VDR-1.3.41: speedup for cVideoRepacker

jburgess at uklinux.net (Jon Burgess) · Wed Feb 1 01:32:40 2006

Reinhard Nissl wrote:
> I don't think that it is worth a try as it tests every byte while the 
> above code tests most of the time only every third byte.

I agree that your algorithm is clever and does greatly cut down the 
number of comparisons as compared to the old code.

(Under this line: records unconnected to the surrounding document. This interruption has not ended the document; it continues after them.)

Lemma login_routed_witness :
  fst (@handle plain_unicode example_config 0 "a" zero_State ex_ready ex_bk ex_conn (newIPLimiter 2))
  = mkOutcome [byte.of_Z 9; byte.of_Z 8] (Some (ex_hello ++ [byte.of_Z 1])) (Some "alpha").
Proof.
  pose proof (@login_routed plain_unicode example_config 0 "a" zero_State ex_ready ex_bk (newIPLimiter 2) 767
    "alpha.mc.example.com" 25565 [byte.of_Z 1] ErrEOF ltac:(vm_compute; discriminate) eq_refl eq_refl) as L.
  vm_compute in L. vm_compute. exact L.
Defined.
(* ===== verification/Serve.v ===== *)
(** * The accept loop ([internal/router/server.go])

    [Serve] with the goroutines it starts, as a transition system: the loop accepts
    connections as the semaphore allows, each is handled in a goroutine that meets the
    limiter first and gives back its place last, and another goroutine closes the
    listener when the daemon stops.  What one connection is sent is [Router.handle]'s. *)
From Stdlib Require Import String Ascii.
From S2P Require Import Prelude GoStrings JsonText McProto Config StateFile Router.

(** ** The server *)

(** The channel [sem] by how many places are taken, and of how many. *)
Record Server := mkServer { sem : Z; sem_cap : Z; limiter : ipLimiter }.

(** [New]; [make] of a channel panics on a negative size. *)
Definition New (cfg : Config) : option Server :=
  if MaxConnections (RuntimeCfg cfg) <? 0 then None
  else Some (mkServer 0 (MaxConnections (RuntimeCfg cfg)) (newIPLimiter (ConnectionsPerMinute (RuntimeCfg cfg)))).

Definition set_sem (n : Z) (s : Server) : Server := mkServer n (sem_cap s) (limiter s).
Definition set_limiter (l : ipLimiter) (s : Server) : Server := mkServer (sem s) (sem_cap s) l.

(** A handler: before the limiter, admitted by it, or behind [c.Close] and about to
    give back its place. *)
Inductive handler := HAccepted (remote : string) | HAdmitted | HClosed.
#[global] Instance handler_eq_dec : EqDecision handler.
Proof. solve_decision. Defined.

(** [Serve] under way: the accepted connections are numbered; [log] has the calls of the
    limiter with their verdicts. *)
Record serving := mkServing {
  server : Server; handlers : gmap nat handler; closed : gset nat; accepted : nat;
  clock : Z; ctx_done : bool; manager_done : bool; listening : bool;
  returned : option (result unit); log : list (Z * string * bool) }.

Definition serve (s : Server) (t : Z) : serving := mkServing s ∅ ∅ 0 t false false true None [].

Inductive serve_event :=
  | SvAccept (remote : string)   (* [Accept] gives a connection *)
  | SvAcceptFails (e : error)
  | SvAllow (i : nat)            (* the handler calls the limiter *)
  | SvFinish (i : nat)           (* [handle] returns: [c.Close] *)
  | SvRelease (i : nat)          (* [<-s.sem] *)
  | SvCancel | SvManagerDone     (* the context, [manager.Done] *)
  | SvCloser                     (* the goroutine that closes the listener *)
  | SvAdvance (dt : Z).
Lemma remove_if_there_ok prefix p s s' :
  real_faults s -> remove_if_there prefix p s = (Ok tt, s') -> nodes s' !! p = None.
Proof.
  intros Hs H. unfold remove_if_there in H. unbind H as r s1 E. unfold attempt in E.
  destruct (Remove p s) as [x s2] eqn:Er. injection E as -> ->.
  destruct r as [[]|e]; [injection H as <-; by eapply Remove_ok|].
  case_bool_decide as En; [|done]. subst e. injection H as <-.
  unfold Remove, simple, call, real_faults in *. destruct s as [m [|[f|] l]]; cbn [fs_faults nodes] in *.
  - destruct (m !! p) as [[]|] eqn:Em; [case_bool_decide; done|done..|]. by injection Er as <-.
  - apply Forall_cons in Hs as [Hf _]. injection Er as Er _. by rewrite Er in Hf.
  - destruct (m !! p) as [[]|] eqn:Em; [case_bool_decide; done|done..|]. by injection Er as <-.
Qed.

Lemma real_remove_if_there prefix p : stays_real (remove_if_there prefix p).
Proof. apply real_bind; [auto with real|]. intros [u|e]; [|case_bool_decide]; auto with real. Qed.

Lemma remove_all_ok d names : forall s s', real_faults s -> remove_all d names s = (Ok tt, s') ->
  forall n, n ∈ names -> nodes s' !! (d ++ [n]) = None.
Proof.
  induction names as [|m names IH]; intros s s' Hs H n Hn; [by apply elem_of_nil in Hn|].
  cbn [remove_all] in H. unbind H as u s1 E. destruct u.
  pose proof (real_remove_if_there ("remove runtime credential file " +:+ Quote m) (d ++ [m]) s Hs) as Hs1. rewrite E in Hs1. cbn in Hs1.
  destruct (decide (n ∈ names)) as [Hin|Hin]; [by eapply IH|].
  apply elem_of_cons in Hn as [->|Hn]; [|done]. apply remove_if_there_ok in E; [|done].
  pose proof (keeps_remove_all (d ++ [m]) d names) as K. specialize (K ltac:(intros x Hx Ex; apply app_inv_head in Ex; congruence) s1).
  rewrite H in K. cbn in K. congruence.
Qed.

The glibc memchr() implementation does the comparisons 4 bytes at a time 
using a clever algorithm. It also has assembler optimised variants for 
some CPU's. I don't think that only doing a comparison of every 3rd byte 
wins you anything over memchr().

I believe the bulk of the time taken by the routine is transferring all 
the data from memory into the CPU. Every byte of the data will have to 
be read into the CPU caches due to cacheline effects. I believe that the 
asm optimisations will take into account the possibilities of 
speculative readahead etc. I've not looked into the assembler to see 
whether it actually exploits this.

I've atached the quickly hacked up test program that I wrote. The output 
  is the time taken for many iterations of the 2 different algorithms. 
For me the difference is within the measurement noise. It certainly 
isn't any slower. I'd be interested to know whether it makes any 
difference on your EPIA, both in the test program and in VDR.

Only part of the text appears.